The establishment data from the BLS showed a 275,000 increase in payroll employment for February, outpacing the 230,000 average over the previous 12 months. The payroll data for January and December were revised down by a total of 167,000. The private sector added 223,000 new jobs, the largest gain since May of last year.

Temporary help services employment continues a steep decline after a sharp post-pandemic rise.

Average hours of work increased from 34.2 to 34.3. The increase, along with the 223,000 private employment increase led to a hefty increase in total hours of 5.6% at an annualized rate, also the largest increase since May of last year.

The establishment report, once again, beat “expectations;” the WSJ survey of economists was 198,000. Other than the downward revisions, mentioned above, another bit of negative news was a smallish increase in wage growth, from $34.52 to $34.57.

The household survey shows that the labor force increased 150,000, a drop in employment of 184,000 and an increase in the number of unemployed persons of 334,000. The labor force participation rate held steady at 62.5, the employment to population ratio decreased from 60.2 to 60.1 and the unemployment rate increased from 3.66 to 3.86. Remember that the unemployment rate is the number of unemployed relative to the labor force (the number employed plus the number unemployed). Consequently, the unemployment rate can go up if the number of unemployed rises holding fixed the labor force, or if the labor force shrinks holding the number unemployed unchanged. An increase in the unemployment rate is not necessarily a bad thing: it may reflect a strong labor market drawing “marginally attached” individuals from outside the labor force. Indeed, there was a 96,000 decline in those workers.

Earlier in the week, the BLS announced JOLTS (Job Openings and Labor Turnover Survey) data for January.

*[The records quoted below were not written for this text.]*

(** The account of one iteration: what it creates, with what the overlay
    held, is what it deletes, with what the overlay holds afterwards; on
    the two ways out of the program, with what is left behind. *)
Lemma iteration_counts (h : HANDLE) (cfg : Config) (ov : Overlay) (os : IterOS) :
  h <> 0 ->
  match iteration cfg ov os with
  | NextIteration ov1 _ calls =>
      (total (bitmaps_made h) calls + bitmaps_held h ov
       = total (bitmaps_deleted h) calls + bitmaps_held h ov1)%nat
      /\ (total (dcs_made h) calls + dcs_held h ov
          = total (dcs_deleted h) calls + dcs_held h ov1)%nat
      /\ hwnd_of ov1 = hwnd_of ov /\ screenDC_of ov1 = screenDC_of ov
      /\ hMutex_of ov1 = hMutex_of ov
      /\ (new_dc (draw_os (tick_os os)) <> 0 ->
          (sTintBMP (cache_of (loop_of ov)) <> 0 ->
           sTintDC (cache_of (loop_of ov)) <> 0) ->
          sTintBMP (cache_of (loop_of ov1)) <> 0 ->
          sTintDC (cache_of (loop_of ov1)) <> 0)
  | QuitMessage calls =>
      (total (bitmaps_made h) calls + bitmaps_held h ov
       = total (bitmaps_deleted h) calls
         + (if (sTintDC (cache_of (loop_of ov)) =? 0)%Z
            then is_handle h (sTintBMP (cache_of (loop_of ov))) else 0))%nat
      /\ (total (dcs_made h) calls + dcs_held h ov
          = total (dcs_deleted h) calls)%nat
  | ResizeFailed calls =>
      (total (bitmaps_made h) calls + bitmaps_held h ov
       = total (bitmaps_deleted h) calls
         + is_handle h (TempIconSurf.dib (tmp_of ov))
         + (if (sTintDC (cache_of (loop_of ov)) =? 0)%Z
            then is_handle h (sTintBMP (cache_of (loop_of ov))) else 0))%nat
      /\ (total (dcs_made h) calls + dcs_held h ov
          = total (dcs_deleted h) calls
            + is_handle h (TempIconSurf.memDC (tmp_of ov)))%nat
  end.
Proof.
  intros Hh. unfold iteration.
  set (trail1 := UpdateTrail cfg (trail_of (loop_of ov)) (cur (tick_os os))
                             (lastTick (tick_os os))).
  pose proof (pump_counts (bitmaps_made h) (hwnd_of ov) (messages os)
                (fun _ => eq_refl) (fun _ => eq_refl) (vs_of (loop_of ov))) as P1.
  pose proof (pump_counts (bitmaps_deleted h) (hwnd_of ov) (messages os)
                (fun _ => eq_refl) (fun _ => eq_refl) (vs_of (loop_of ov))) as P2.
  pose proof (pump_counts (dcs_made h) (hwnd_of ov) (messages os)
                (fun _ => eq_refl) (fun _ => eq_refl) (vs_of (loop_of ov))) as P3.
  pose proof (pump_counts (dcs_deleted h) (hwnd_of ov) (messages os)
                (fun _ => eq_refl) (fun _ => eq_refl) (vs_of (loop_of ov))) as P4.
  destruct (pump (hwnd_of ov) (vs_of (loop_of ov)) (messages os))
    as [[vs0|] pumped]; cbn [snd] in *.
  - pose proof (resize_counts h ov vs0 os Hh) as HR. cbv zeta in HR.
    destruct (resize ov vs0 os) as [[[vs bb1] ok] resized]. cbn [fst snd] in HR.
    destruct HR as (R1 & R2 & R3).
    destruct ok; cbn [negb].
    + assert (HB : forall r : Overlay * option Frame * list Call,
                (total (bitmaps_made h) (snd r) + is_handle h (Backbuffer.dib bb1)
                 + is_handle h (TempIconSurf.dib (tmp_of ov))
                 + is_handle h (sTintBMP (cache_of (loop_of ov)))
                 = total (bitmaps_deleted h) (snd r)
                   + bitmaps_held h (fst (fst r)))%nat
                /\ (total (dcs_made h) (snd r) + is_handle h (Backbuffer.memDC bb1)
                    + is_handle h (TempIconSurf.memDC (tmp_of ov))
                    + is_handle h (sTintDC (cache_of (loop_of ov)))
                    = total (dcs_deleted h) (snd r) + dcs_held h (fst (fst r)))%nat
                /\ hwnd_of (fst (fst r)) = hwnd_of ov
                /\ screenDC_of (fst (fst r)) = screenDC_of ov
                /\ hMutex_of (fst (fst r)) = hMutex_of ov
                /\ (new_dc (draw_os (tick_os os)) <> 0 ->
                    (sTintBMP (cache_of (loop_of ov)) <> 0 ->
                     sTintDC (cache_of (loop_of ov)) <> 0) ->
                    sTintBMP (cache_of (loop_of (fst (fst r)))) <> 0 ->
                    sTintDC (cache_of (loop_of (fst (fst r)))) <> 0) ->
                let '(ov1, fr, calls) := r in
                (total (bitmaps_made h) (pumped ++ resized ++ calls)
                 + bitmaps_held h ov
                 = total (bitmaps_deleted h) (pumped ++ resized ++ calls)
                   + bitmaps_held h ov1)%nat
                /\ (total (dcs_made h) (pumped ++ resized ++ calls) + dcs_held h ov
                    = total (dcs_deleted h) (pumped ++ resized ++ calls)
                      + dcs_held h ov1)%nat
                /\ hwnd_of ov1 = hwnd_of ov /\ screenDC_of ov1 = screenDC_of ov
                /\ hMutex_of ov1 = hMutex_of ov
                /\ (new_dc (draw_os (tick_os os)) <> 0 ->
                    (sTintBMP (cache_of (loop_of ov)) <> 0 ->
                     sTintDC (cache_of (loop_of ov)) <> 0) ->
                    sTintBMP (cache_of (loop_of ov1)) <> 0 ->
                    sTintDC (cache_of (loop_of ov1)) <> 0)).
      { intros [[ov1 fr] calls]. cbn [fst snd].
        intros (B1 & B2 & B3 & B4 & B5 & B6).
        unfold bitmaps_held, dcs_held in *. count_calls.
        repeat split; try lia; assumption. }
      destruct (cursor_info (tick_os os)) as [ci|].
      * destruct (pointer_hidden (Some ci)).
        -- specialize (HB _ (hidden_iteration_counts h cfg ov bb1 trail1 vs os Hh)).
           destruct (hidden_iteration cfg ov bb1 trail1 vs os) as [[ov1 fr] calls].
           exact HB.
        -- specialize (HB _ (shown_iteration_counts h cfg ov bb1 trail1 vs os ci Hh)).
           destruct (shown_iteration cfg ov bb1 trail1 vs os ci) as [[ov1 fr] calls].
           exact HB.
      * specialize (HB _ (hidden_iteration_counts h cfg ov bb1 trail1 vs os Hh)).
        destruct (hidden_iteration cfg ov bb1 trail1 vs os) as [[ov1 fr] calls].
        exact HB.
    + destruct (R3 eq_refl) as [Z1 Z2]. rewrite Z1, Z2 in *.
      rewrite is_handle_null in * by assumption.
      unfold resize_failed_calls.
      destruct (ReleaseTintCache_counts h (cache_of (loop_of ov)) Hh)
        as (T1 & T2 & T3 & T4).
      unfold bitmaps_held, dcs_held. count_calls. split; lia.
  - unfold quit_calls.
    destruct (Backbuffer_Release_counts h (bb_of ov) Hh) as (B1 & B2 & B3 & B4).
    destruct (TempIconSurf_Release_counts h (tmp_of ov) Hh) as (U1 & U2 & U3 & U4).
    destruct (ReleaseTintCache_counts h (cache_of (loop_of ov)) Hh)
      as (T1 & T2 & T3 & T4).
    cbv zeta in *. unfold bitmaps_held, dcs_held. count_calls. split; lia.
Qed.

There isn’t much to report here as the job openings changed little at 8.9 million, the number of hires and total separations were little changed at 5.7 million and 5.3 million, respectively.

As has been the case for the last couple of years, the number of job openings remains higher than the number of unemployed persons.

Also earlier in the week the BLS announced that productivity increased 3.2% in the 4th quarter with output rising 3.5% and hours of work rising 0.3%.

The bottom line is that the labor market continues its surprisingly (to some) strong performance, once again proving stronger than many had expected. This strength makes it difficult to justify any interest rate cuts soon, particularly given the recent inflation spike.